→ **Problem details**
Copy all of the records below verbatim.

→ **Records supplied**

#[export] Instance MediaTokenClaims_registered : RegisteredClaims MediaTokenClaims := {
  claim_exp := mt_exp; claim_nbf c := Some (mt_nbf c); claim_aud := mt_aud; claim_iss := mt_iss
}.
#[export] Instance AuthTokenClaims_registered : RegisteredClaims AuthTokenClaims := {
  claim_exp := at_exp; claim_nbf _ := None; claim_aud := at_aud; claim_iss := at_iss
}.

(** The default [leeway] of [Validation::new]. *)
Definition jwt_leeway : Z := 60.

Definition claims_valid {C} `{RegisteredClaims C} (v : Validation) (now : Z) (c : C) : bool :=
  bool_decide (now - jwt_leeway ≤ claim_exp c) &&
  match claim_nbf c with
  | Some nbf => negb (validate_nbf v) || bool_decide (nbf ≤ now + jwt_leeway)
  | None => true
  end &&
  bool_decide (claim_aud c = val_audience v) && bool_decide (claim_iss c = val_issuer v).

(** What the code relies on: a token verifies under the key that signed it while
    its registered claims are valid, and the claims read back are the ones that
    were signed, whichever key verifies it. *)
Class JwtCodecLaws (C : Type) `{JwtCodec C, RegisteredClaims C} : Prop := {
  jwt_decode_encode c key tok v now :
    jwt_encode c key = Ok tok → claims_valid v now c = true → jwt_decode tok key v now = Ok c;
  jwt_decode_payload c key tok key' v now c' :
    jwt_encode c key = Ok tok → jwt_decode tok key' v now = Ok c' → c' = c
}.

(** ** Media tokens *)

Section media.
Context `{JwtCodec MediaTokenClaims}.

(** [sign_media_token]; [clock] is [SystemTime::now().duration_since(UNIX_EPOCH)]
    in seconds, [jti] the random token id. *)
Definition sign_media_token (room_id participant_id secret issuer : string) (ttl_secs : Z)
    (clock : Result Z string) (jti : string) : Result string SfuError :=
  if bool_decide (str_len secret < 32) then
    Err (SfuErr.TokenError "SFU_JWT_SECRET must be at least 32 bytes")
  else
    match clock with
    | Err e => Err (SfuErr.TokenError ("system time error: " +:+ e))
    | Ok now =>
        let claims := mkMediaTokenClaims room_id participant_id ["publish"; "subscribe"]
                        (wrap_u64 (now + ttl_secs)) now now jti SFU_AUDIENCE issuer in
        map_err (λ e, SfuErr.TokenError ("JWT signing failed: " +:+ jwt_error_text e))
          (jwt_encode claims secret)
    end.

(** [validate_media_token]. *)
Definition validate_media_token (token secret expected_audience expected_issuer : string)
    (now : Z) : Result MediaTokenClaims SfuError :=
  if bool_decide (str_len secret < 32) then
    Err (SfuErr.TokenError "SFU_JWT_SECRET must be at least 32 bytes")
  else
    map_err (λ e, SfuErr.TokenError ("JWT validation failed: " +:+ jwt_error_text e))
      (jwt_decode token secret (mkValidation expected_audience expected_issuer true) now).

(** [validate_media_token_with_rotation]; [now] and [now2] are the clock of the
    two attempts. *)
Definition validate_media_token_with_rotation (token current_secret : string)
    (previous_secret : option string) (expected_audience expected_issuer : string)
    (now now2 : Z) : Result MediaTokenClaims SfuError :=
  match validate_media_token token current_secret expected_audience expected_issuer now,
        previous_secret with
  | Ok claims, _ => Ok claims
  | Err _, Some previous =>
      validate_media_token token previous expected_audience expected_issuer now2
  | Err e, None => Err e
  end.
End media.

(** ** LiveKit tokens *)

(** The grants of [VideoGrants] the code sets or relies on. *)
Record VideoGrants : Type := mkVideoGrants {
  room_join : bool;
  grant_room : string;
  can_publish : bool;
  can_subscribe : bool;
  can_publish_data : bool;
  hidden : bool
}.

(** The [AccessToken] builder. *)
Record AccessToken : Type := mkAccessToken {
  lk_api_key : string;
  lk_api_secret : string;
  lk_identity : string;
  lk_name : option string;
  lk_grants : VideoGrants;
  lk_ttl : Duration
}.

(** The livekit-api crate: [AccessToken::to_jwt] and [VideoGrants::default]. *)
Class LiveKitTokens : Type := {
  to_jwt : AccessToken → Result string string;
  VideoGrants_default : VideoGrants
}.

Section livekit_tokens.
Context `{LiveKitTokens}.

(** The token [sign_livekit_token] builds. *)
Definition livekit_access_token (room_id participant_id display_name key secret : string)
    (ttl_secs : Z) : AccessToken :=
  mkAccessToken key secret participant_id (Some display_name)
    (mkVideoGrants true room_id true true
      (can_publish_data VideoGrants_default) (hidden VideoGrants_default))
    (from_secs ttl_secs).

(** [sign_livekit_token]. *)
Definition sign_livekit_token (room_id participant_id display_name key secret : string)
    (ttl_secs : Z) : Result string SfuError :=
  if str_is_empty key || str_is_empty secret then
    Err (SfuErr.TokenError "LiveKit api_key and api_secret must be non-empty")
  else if str_is_empty room_id || str_is_empty participant_id then
    Err (SfuErr.TokenError "room_id and participant_id must be non-empty")
  else
    map_err (λ e, SfuErr.TokenError ("LiveKit token signing failed: " +:+ e))
      (to_jwt (livekit_access_token room_id participant_id display_name key secret ttl_secs)).

(** The token [sign_livekit_viewer_token] builds: subscribe-only and hidden. *)
Definition viewer_access_token (room_id viewer_identity key secret : string) (ttl_secs : Z)
    : AccessToken :=
  mkAccessToken key secret viewer_identity None
    (mkVideoGrants true room_id false true false true) (from_secs ttl_secs).
(** The clocks and random draws of one call. *)
Record Reads : Type := mkReads {
  rd_created_at : Instant;
  rd_now : Instant;
  rd_clock : Result Z string;
  rd_jti : string;
  rd_invite_now : Instant;
  rd_token_now : Instant;
  rd_invite_code : string
}.

(** [TokenMode]. *)
Inductive TokenMode : Type :=
| Custom (jwt_secret issuer : string) (ttl_secs : Z)
| LiveKit (api_key api_secret : string) (ttl_secs : Z).

Definition token_ttl (t : TokenMode) : Z :=
  match t with Custom _ _ ttl => ttl | LiveKit _ _ ttl => ttl end.

Module CreateErr.
(** [CreateRoomError]. *)
Inductive CreateRoomError : Type :=
| RoomAlreadyExists
| InvalidRoomId
| SfuUnavailable
| OfSfu (e : SfuError)
| InviteGeneration (reason : string).
End CreateErr.
Abbreviation CreateRoomError := CreateErr.CreateRoomError.

(** ** [str::trim] and [str::split_whitespace]

    Characters with the Unicode [White_Space] property, as UTF-8 byte sequences. *)
Definition utf8 (l : list nat) : string := String.string_of_list_ascii (map ascii_of_nat l).

Definition whitespace : list (list nat) :=
  [[9]; [10]; [11]; [12]; [13]; [32]; [194; 133]; [194; 160]; [225; 154; 128];
   [226; 128; 128]; [226; 128; 129]; [226; 128; 130]; [226; 128; 131]; [226; 128; 132];
   [226; 128; 133]; [226; 128; 134]; [226; 128; 135]; [226; 128; 136]; [226; 128; 137];
   [226; 128; 138]; [226; 128; 168]; [226; 128; 169]; [226; 128; 175]; [226; 129; 159];
   [227; 128; 128]]%nat.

→ **Task response**
#[export] Instance MediaTokenClaims_registered : RegisteredClaims MediaTokenClaims := {
  claim_exp := mt_exp; claim_nbf c := Some (mt_nbf c); claim_aud := mt_aud; claim_iss := mt_iss
}.
#[export] Instance AuthTokenClaims_registered : RegisteredClaims AuthTokenClaims := {
  claim_exp := at_exp; claim_nbf _ := None; claim_aud := at_aud; claim_iss := at_iss
}.

(** The default [leeway] of [Validation::new]. *)
Definition jwt_leeway : Z := 60.

Definition claims_valid {C} `{RegisteredClaims C} (v : Validation) (now : Z) (c : C) : bool :=
  bool_decide (now - jwt_leeway ≤ claim_exp c) &&
  match claim_nbf c with
  | Some nbf => negb (validate_nbf v) || bool_decide (nbf ≤ now + jwt_leeway)
  | None => true
  end &&
  bool_decide (claim_aud c = val_audience v) && bool_decide (claim_iss c = val_issuer v).

(** What the code relies on: a token verifies under the key that signed it while
    its registered claims are valid, and the claims read back are the ones that
    were signed, whichever key verifies it. *)
Class JwtCodecLaws (C : Type) `{JwtCodec C, RegisteredClaims C} : Prop := {
  jwt_decode_encode c key tok v now :
    jwt_encode c key = Ok tok → claims_valid v now c = true → jwt_decode tok key v now = Ok c;
  jwt_decode_payload c key tok key' v now c' :
    jwt_encode c key = Ok tok → jwt_decode tok key' v now = Ok c' → c' = c
}.

(** ** Media tokens *)

Section media.
Context `{JwtCodec MediaTokenClaims}.

(** [sign_media_token]; [clock] is [SystemTime::now().duration_since(UNIX_EPOCH)]
    in seconds, [jti] the random token id. *)
Definition sign_media_token (room_id participant_id secret issuer : string) (ttl_secs : Z)
    (clock : Result Z string) (jti : string) : Result string SfuError :=
  if bool_decide (str_len secret < 32) then
    Err (SfuErr.TokenError "SFU_JWT_SECRET must be at least 32 bytes")
  else
    match clock with
    | Err e => Err (SfuErr.TokenError ("system time error: " +:+ e))
    | Ok now =>
        let claims := mkMediaTokenClaims room_id participant_id ["publish"; "subscribe"]
                        (wrap_u64 (now + ttl_secs)) now now jti SFU_AUDIENCE issuer in
        map_err (λ e, SfuErr.TokenError ("JWT signing failed: " +:+ jwt_error_text e))
          (jwt_encode claims secret)
    end.

(** [validate_media_token]. *)
Definition validate_media_token (token secret expected_audience expected_issuer : string)
    (now : Z) : Result MediaTokenClaims SfuError :=
  if bool_decide (str_len secret < 32) then
    Err (SfuErr.TokenError "SFU_JWT_SECRET must be at least 32 bytes")
  else
    map_err (λ e, SfuErr.TokenError ("JWT validation failed: " +:+ jwt_error_text e))
      (jwt_decode token secret (mkValidation expected_audience expected_issuer true) now).

(** [validate_media_token_with_rotation]; [now] and [now2] are the clock of the
    two attempts. *)
Definition validate_media_token_with_rotation (token current_secret : string)
    (previous_secret : option string) (expected_audience expected_issuer : string)
    (now now2 : Z) : Result MediaTokenClaims SfuError :=
  match validate_media_token token current_secret expected_audience expected_issuer now,
        previous_secret with
  | Ok claims, _ => Ok claims
  | Err _, Some previous =>
      validate_media_token token previous expected_audience expected_issuer now2
  | Err e, None => Err e
  end.
End media.

(** ** LiveKit tokens *)

(** The grants of [VideoGrants] the code sets or relies on. *)
Record VideoGrants : Type := mkVideoGrants {
  room_join : bool;
  grant_room : string;
  can_publish : bool;
  can_subscribe : bool;
  can_publish_data : bool;
  hidden : bool
}.

(** The [AccessToken] builder. *)
Record AccessToken : Type := mkAccessToken {
  lk_api_key : string;
  lk_api_secret : string;
  lk_identity : string;
  lk_name : option string;
  lk_grants : VideoGrants;
  lk_ttl : Duration
}.

(** The livekit-api crate: [AccessToken::to_jwt] and [VideoGrants::default]. *)
Class LiveKitTokens : Type := {
  to_jwt : AccessToken → Result string string;
  VideoGrants_default : VideoGrants
}.

Section livekit_tokens.
Context `{LiveKitTokens}.

(** The token [sign_livekit_token] builds. *)
Definition livekit_access_token (room_id participant_id display_name key secret : string)
    (ttl_secs : Z) : AccessToken :=
  mkAccessToken key secret participant_id (Some display_name)
    (mkVideoGrants true room_id true true
      (can_publish_data VideoGrants_default) (hidden VideoGrants_default))
    (from_secs ttl_secs).

(** [sign_livekit_token]. *)
Definition sign_livekit_token (room_id participant_id display_name key secret : string)
    (ttl_secs : Z) : Result string SfuError :=
  if str_is_empty key || str_is_empty secret then
    Err (SfuErr.TokenError "LiveKit api_key and api_secret must be non-empty")
  else if str_is_empty room_id || str_is_empty participant_id then
    Err (SfuErr.TokenError "room_id and participant_id must be non-empty")
  else
    map_err (λ e, SfuErr.TokenError ("LiveKit token signing failed: " +:+ e))
      (to_jwt (livekit_access_token room_id participant_id display_name key secret ttl_secs)).

(** The token [sign_livekit_viewer_token] builds: subscribe-only and hidden. *)
Definition viewer_access_token (room_id viewer_identity key secret : string) (ttl_secs : Z)
    : AccessToken :=
  mkAccessToken key secret viewer_identity None
    (mkVideoGrants true room_id false true false true) (from_secs ttl_secs).
(** The clocks and random draws of one call. *)
Record Reads : Type := mkReads {
  rd_created_at : Instant;
  rd_now : Instant;
  rd_clock : Result Z string;
  rd_jti : string;
  rd_invite_now : Instant;
  rd_token_now : Instant;
  rd_invite_code : string
}.

(** [TokenMode]. *)
Inductive TokenMode : Type :=
| Custom (jwt_secret issuer : string) (ttl_secs : Z)
| LiveKit (api_key api_secret : string) (ttl_secs : Z).

Definition token_ttl (t : TokenMode) : Z :=
  match t with Custom _ _ ttl => ttl | LiveKit _ _ ttl => ttl end.

Module CreateErr.
(** [CreateRoomError]. *)
Inductive CreateRoomError : Type :=
| RoomAlreadyExists
| InvalidRoomId
| SfuUnavailable
| OfSfu (e : SfuError)
| InviteGeneration (reason : string).
End CreateErr.
Abbreviation CreateRoomError := CreateErr.CreateRoomError.

(** ** [str::trim] and [str::split_whitespace]

    Characters with the Unicode [White_Space] property, as UTF-8 byte sequences. *)
Definition utf8 (l : list nat) : string := String.string_of_list_ascii (map ascii_of_nat l).

Definition whitespace : list (list nat) :=
  [[9]; [10]; [11]; [12]; [13]; [32]; [194; 133]; [194; 160]; [225; 154; 128];
   [226; 128; 128]; [226; 128; 129]; [226; 128; 130]; [226; 128; 131]; [226; 128; 132];
   [226; 128; 133]; [226; 128; 134]; [226; 128; 135]; [226; 128; 136]; [226; 128; 137];
   [226; 128; 138]; [226; 128; 168]; [226; 128; 169]; [226; 128; 175]; [226; 129; 159];
   [227; 128; 128]]%nat.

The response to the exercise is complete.